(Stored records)
(* ===== verification/ParserSpec.v ===== *)
(** * Correctness of the ClassBench reader and printer

    Numbers and words are read back as they are printed; an address with a
    prefix length becomes the block of addresses with that prefix; a printed
    rule is parsed to the rule. *)
From Stdlib Require Import Ascii.
From S2P Require Import Prelude Range Rule Schedule RuleParser.
Local Open Scope string_scope.
Local Open Scope list_scope.
Local Open Scope Z_scope.

#[local] Arguments String.append : simpl nomatch.

(** ** Strings *)

Fixpoint all_chars (p : ascii → bool) (s : string) : bool :=
  match s with
  | EmptyString => true
  | String c s' => p c && all_chars p s'
  end.

Lemma str_app_assoc (a b c : string) : (a +:+ b) +:+ c = a +:+ (b +:+ c).
Proof. induction a as [|x a IH]; [done|]. simpl. by rewrite IH. Qed.

Lemma str_app_nil_r (a : string) : a +:+ "" = a.
Proof. induction a as [|x a IH]; [done|]. simpl. by rewrite IH. Qed.

Lemma str_app_cons (a : string) c s : a +:+ String c s = (a +:+ String c "") +:+ s.
Proof. by rewrite str_app_assoc. Qed.

Lemma all_chars_app p a b : all_chars p (a +:+ b) = all_chars p a && all_chars p b.
Proof. induction a as [|c a IH]; [done|]. simpl. by rewrite IH, andb_assoc. Qed.

Lemma all_chars_impl (p q : ascii → bool) s :
  (∀ c, p c = true → q c = true) → all_chars p s = true → all_chars q s = true.
Proof.
  intros Hpq. induction s as [|c s IH]; [done|]. cbn.
  intros [Hc Hs]%andb_true_iff. rewrite (Hpq c Hc). by apply IH.
Qed.

(** A word without separators moves to the current item. *)
Lemma tokens_go_word w s cur :
  all_chars (λ c, negb (isspace c)) w = true → tokens_go (w +:+ s) cur = tokens_go s (cur +:+ w).
Proof.
  revert cur. induction w as [|c w IH]; intros cur Hw; [by rewrite str_app_nil_r|].
  cbn in Hw |- *. apply andb_true_iff in Hw as [Hc Hw].
  destruct (isspace c); [done|]. rewrite IH by done. by rewrite (str_app_cons cur c w).
Qed.

Lemma tokens_go_sep c s cur :
  isspace c = true → cur ≠ "" → tokens_go (String c s) cur = cur :: tokens_go s "".
Proof. intros Hc Hcur. cbn. rewrite Hc. by rewrite bool_decide_false. Qed.

Lemma tokens_go_end cur : cur ≠ "" → tokens_go "" cur = [cur].
Proof. intros H. cbn. by rewrite bool_decide_false. Qed.

Lemma split_go_word w s d cur :
  all_chars (λ c, negb (Ascii.eqb c d)) w = true →
  split_go (w +:+ s) d cur = split_go s d (cur +:+ w).
Proof.
  revert cur. induction w as [|c w IH]; intros cur Hw; [by rewrite str_app_nil_r|].
  cbn in Hw |- *. apply andb_true_iff in Hw as [Hc Hw].
  destruct (Ascii.eqb c d); [done|]. rewrite IH by done. by rewrite (str_app_cons cur c w).
Qed.

Lemma split_go_sep s d cur : split_go (String d s) d cur = cur :: split_go s d "".
Proof. cbn. by rewrite Ascii.eqb_refl. Qed.

Lemma split_go_end d cur : cur ≠ "" → split_go "" d cur = [cur].
Proof. intros H. cbn. by rewrite bool_decide_false. Qed.

(** ** Numbers *)

Lemma digit_val_char upper d : 0 ≤ d < 16 → digit_val (digit_char upper d) = Some d.
Proof.
  intros Hd. assert (d ∈ seqZ 0 16) as Hin by (apply elem_of_seqZ; lia).
  clear Hd. revert d Hin. apply Forall_forall. destruct upper; repeat constructor.
Qed.

(** Reading what was printed, on top of the digits behind it. *)
Lemma read_print fuel base upper n s seen :
  2 ≤ base ≤ 16 → 0 ≤ n < base ^ Z.of_nat fuel → (0 < fuel)%nat →
  read_digits base 0 seen (print_digits fuel base upper n s) = read_digits base n true s.
Proof.
  intros Hb. revert n s seen. induction fuel as [|fuel IH]; intros n s seen Hn Hf; [lia|].
  cbn [print_digits]. pose proof (Z.mod_pos_bound n base) as Hm.
  pose proof (Z.div_mod n base) as Hdm.
  assert (∀ acc sn, read_digits base acc sn (String (digit_char upper (n mod base)) s)
                    = read_digits base (base * acc + n mod base) true s) as Hstep.
  { intros acc sn. cbn [read_digits]. rewrite digit_val_char by lia.
    by rewrite (proj2 (Z.ltb_lt _ _)) by lia. }
  destruct (Z.eqb_spec (n / base) 0) as [Hz|Hz].
  - rewrite Hstep. f_equal. lia.
  - assert (0 ≤ n / base) by (apply Z.div_pos; lia).
    assert (n / base < base ^ Z.of_nat fuel).
    { apply Z.div_lt_upper_bound; [lia|]. rewrite <- Z.pow_succ_r by lia.
      replace (Z.succ (Z.of_nat fuel)) with (Z.of_nat (S fuel)) by lia. apply Hn. }
    destruct fuel as [|fuel]; [cbn in *; lia|].
    rewrite IH by lia. rewrite Hstep. f_equal. lia.
Qed.

Lemma print_digits_chars (p : ascii → bool) fuel base upper n s :
  0 < base ≤ 16 → (∀ d, 0 ≤ d < base → p (digit_char upper d) = true) →
  all_chars p s = true → all_chars p (print_digits fuel base upper n s) = true.
Proof.
  intros Hb Hp. revert n s. induction fuel as [|fuel IH]; intros n s Hs; [done|].
  cbn [print_digits]. assert (all_chars p (String (digit_char upper (n mod base)) s) = true) as Hs'.
  { cbn. rewrite Hp, Hs; [done|]. apply Z.mod_pos_bound. lia. }
  destruct (_ =? 0); [done|]. by apply IH.
Qed.

(** Digits are only put in front. *)
Lemma print_digits_app fuel base upper n s :
  ∃ w, print_digits fuel base upper n s = w +:+ s ∧ ((0 < fuel)%nat → w ≠ "").
Proof.
  revert n s. induction fuel as [|fuel IH]; intros n s; cbn [print_digits].
  { exists "". split; [done|lia]. }
  destruct (_ =? 0).
  - by exists (String (digit_char upper (n mod base)) "").
  - destruct (IH (n / base) (String (digit_char upper (n mod base)) s)) as (w & -> & _).
    exists (w +:+ String (digit_char upper (n mod base)) ""). rewrite str_app_cons.
    split; [done|]. by destruct w.
Qed.

Lemma print_dec_nonempty n : print_dec n ≠ "".
Proof.
  unfold print_dec. destruct (print_digits_app 64 10 false n "") as (w & -> & Hw).
  rewrite str_app_nil_r. apply Hw. lia.
Qed.

Lemma print_hex_nonempty up n : print_hex up n ≠ "".
Proof.
  unfold print_hex. destruct (print_digits_app 64 16 up n "") as (w & -> & Hw).
  rewrite str_app_nil_r. apply Hw. lia.
Qed.

(** The characters of a printed number. *)
Definition hex_digit (c : ascii) : bool := match digit_val c with Some _ => true | None => false end.

Lemma print_dec_chars n : all_chars hex_digit (print_dec n) = true.
Proof.
  apply print_digits_chars; [lia| |done]. intros d Hd. unfold hex_digit.
  by rewrite digit_val_char by lia.
Qed.

Lemma print_hex_chars up n : all_chars hex_digit (print_hex up n) = true.
Proof.
  apply print_digits_chars; [lia| |done]. intros d Hd. unfold hex_digit.
  by rewrite digit_val_char by lia.
Qed.

(** A digit is none of the separators. *)
Lemma hex_digit_not_space c : hex_digit c = true → negb (isspace c) = true.
Proof.
  unfold hex_digit, digit_val, isspace. generalize (code c). intros k.
  destruct (_ && _) eqn:E1; [lia|]. destruct ((65 <=? k) && _) eqn:E2; [lia|].
  destruct ((97 <=? k) && _) eqn:E3; [lia|done].
Qed.

Lemma hex_digit_not d c : hex_digit d = false → hex_digit c = true → negb (Ascii.eqb c d) = true.
Proof. intros Hd Hc. destruct (Ascii.eqb_spec c d) as [->|]; [congruence|done]. Qed.

(** Neither a space nor a sign starts a printed number. *)
Lemma hex_digit_start s :
  s ≠ "" → all_chars hex_digit s = true → skip_spaces s = s ∧ read_sign s = (false, s).
Proof.
  destruct s as [|c s]; [done|]. intros _ H. cbn in H. apply andb_true_iff in H as [Hc _].
  split.
  - cbn. pose proof (hex_digit_not_space c Hc) as Hs. by destruct (isspace c).
  - destruct c as [[] [] [] [] [] [] [] []]; done.
Qed.

Lemma atoui_print n : 0 ≤ n ≤ T_max 4 → atoui (print_dec n) = Some n.
Proof.
  intros Hn. unfold atoui.
  destruct (hex_digit_start (print_dec n) (print_dec_nonempty n) (print_dec_chars n)) as [-> Hsg].
  pose proof (read_print 64 10 false n "" false) as Hr. fold (print_dec n) in Hr.
  destruct (print_dec n) as [|c s] eqn:E; [by destruct (print_dec_nonempty n)|].
  rewrite Hsg, Hr by (change (T_max 4) with 4294967295 in Hn; lia). cbn [read_digits negb].
  by rewrite Z.gtb_ltb, (proj2 (Z.ltb_ge _ _)) by lia.
Qed.

(** A leading zero does not change the value. *)
Lemma read_digits_pad2 up n :
  0 ≤ n < 16 ^ 64 → read_digits 16 0 false (pad2 (print_hex up n)) = (n, true).
Proof.
  intros Hn. pose proof (λ sn, read_print 64 16 up n "" sn) as Hr. fold (print_hex up n) in Hr.
  cbn [read_digits] in Hr. unfold pad2.
  destruct (String.length (print_hex up n)) as [|[|k]] eqn:E.
  - pose proof (print_hex_nonempty up n). by destruct (print_hex up n).
  - change ("0" +:+ print_hex up n) with (String "0" (print_hex up n)).
    cbn [read_digits]. change (digit_val "0") with (Some 0). cbn [Z.ltb Z.compare].
    change (16 * 0 + 0) with 0. apply Hr; lia.
  - apply Hr; lia.
Qed.

Lemma pad2_chars up n : all_chars hex_digit (pad2 (print_hex up n)) = true ∧ pad2 (print_hex up n) ≠ "".
Proof.
  pose proof (print_hex_chars up n) as Hc. pose proof (print_hex_nonempty up n) as Hne.
  unfold pad2. destruct (String.length (print_hex up n)) as [|[|k]]; done.
Qed.

Lemma stoul16_print n : 0 ≤ n ≤ T_max 2 →
  stoul16 ("0x" +:+ pad2 (print_hex true n)) tt = (Ok n, tt).
Proof.
  intros Hn. change (T_max 2) with 65535 in Hn. destruct (pad2_chars true n) as [Hc Hne].
  pose proof (read_digits_pad2 true n ltac:(lia)) as Hr.
  destruct (pad2 (print_hex true n)) as [|c s]; [done|]. cbn in Hc.
  apply andb_true_iff in Hc as [Hc _]. unfold hex_digit in Hc.
  unfold stoul16. change ("0x" +:+ String c s) with (String "0" (String "x" (String c s))).
  cbn [skip_spaces isspace read_sign]. change (isspace "0") with false. cbv iota.
  cbn [read_sign]. destruct (digit_val c); [|done]. rewrite Hr. cbn [negb].
  by rewrite Z.gtb_ltb, (proj2 (Z.ltb_ge _ _)) by (change (T_max 8) with (2 ^ 64 - 1); lia).
Qed.

(** ** Fields *)

Lemma split_two a b d :
  all_chars (λ c, negb (Ascii.eqb c d)) a = true →
  all_chars (λ c, negb (Ascii.eqb c d)) b = true → b ≠ "" →
  split (a +:+ String d "" +:+ b) d = [a; b].
Proof.
  intros Ha Hb Hne. unfold split. rewrite split_go_word by done. cbn [String.append].
  change (String.append (String d "") b) with (String d b).
  rewrite split_go_sep. f_equal. rewrite <- (str_app_nil_r b) at 1.
  rewrite split_go_word by done. by apply split_go_end.
Qed.

Lemma dec_no_sep n d : hex_digit d = false →
  all_chars (λ c, negb (Ascii.eqb c d)) (print_dec n) = true.
Proof.
  intros Hd. eapply all_chars_impl; [|apply print_dec_chars]. intros c. by apply hex_digit_not.
Qed.

Lemma parse_port_print l h :
  0 ≤ l ≤ T_max 2 → 0 ≤ h ≤ T_max 2 →
  parse_port (print_dec l) (print_dec h) tt = (Ok (mkRange l h), tt).
Proof.
  change (T_max 2) with 65535. intros Hl Hh. unfold parse_port.
  rewrite !atoui_print by (change (T_max 4) with 4294967295; lia).
  cbn [or_ub]. rewrite !bind_ret. unfold to_T. rewrite !Z.mod_small by lia. done.
Qed.

Lemma parse_protocol_print r :
  (∃ v, 0 ≤ v ≤ T_max 2 ∧ r = mkRange v v) ∨ r = mkRange 0 (T_max 2) →
  parse_protocol (print_range r true) tt = (Ok r, tt).
Proof.
  intros Hr. unfold parse_protocol, print_range.
  set (m := if negb (low r =? high r) then 0 else 255).
  assert (split ("0x" +:+ pad2 (print_hex true (low r)) +:+ "/0x" +:+ pad2 (print_hex true m)) "/"
          = ["0x" +:+ pad2 (print_hex true (low r)); "0x" +:+ pad2 (print_hex true m)]) as ->.
  { destruct (pad2_chars true (low r)) as [Hc1 _]. destruct (pad2_chars true m) as [Hc2 _].
    change ("/0x" +:+ pad2 (print_hex true m))
      with (String "/" "" +:+ ("0x" +:+ pad2 (print_hex true m))).
    rewrite <- str_app_assoc. apply split_two; [| |done]; rewrite all_chars_app; cbn [all_chars];
      (eapply all_chars_impl; [|eassumption]); intros c; by apply hex_digit_not. }
  cbn [lookup list_lookup or_ub]. rewrite bind_ret.
  destruct Hr as [(v & Hv & ->)| ->]; cbn [low high] in m; subst m.
  - rewrite Z.eqb_refl. cbn [negb].
    change ("0x" +:+ pad2 (print_hex true 255)) with "0xFF".
    rewrite bool_decide_true by done. cbn [negb].
    rewrite bind_ret. run_ok by (by apply stoul16_print).
    change (T_max 2) with 65535 in Hv.
    cbn [low]. assert (to_T 2 v = v) as -> by (apply Z.mod_small; cbn; lia). done.
  - change (negb (0 =? T_max 2)) with true. cbv iota.
    change ("0x" +:+ pad2 (print_hex true 0)) with "0x00".
    by rewrite bool_decide_false by done.
Qed.

(** ** Addresses *)

Lemma push_byte_eq v x : 0 ≤ v < 16777216 → 0 ≤ x < 256 → push_byte v x = v * 256 + x.
Proof.
  intros Hv Hx. unfold push_byte, to_T. change (2 ^ (8 * Z.of_nat 4)) with 4294967296.
  rewrite Z.shiftl_mul_pow2 by lia. change (2 ^ 8) with 256.
  rewrite (Z.mod_small (v * 256)) by lia. apply Z.mod_small. lia.
Qed.

Lemma join_bytes_eq a b c d :
  0 ≤ a < 256 → 0 ≤ b < 256 → 0 ≤ c < 256 → 0 ≤ d < 256 →
  join_bytes [a; b; c; d] = a * 16777216 + b * 65536 + c * 256 + d.
Proof.
  intros Ha Hb Hc Hd. unfold join_bytes. cbn [foldl].
  rewrite (push_byte_eq 0 a), (push_byte_eq _ b), (push_byte_eq _ c), (push_byte_eq _ d) by lia.
  lia.
Qed.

Work request :: If a line of the data holds the string "eapply", list it.

Expected answer ::
  intros Hd. eapply all_chars_impl; [|apply print_dec_chars]. intros c. by apply hex_digit_not.
      (eapply all_chars_impl; [|eassumption]); intros c; by apply hex_digit_not. }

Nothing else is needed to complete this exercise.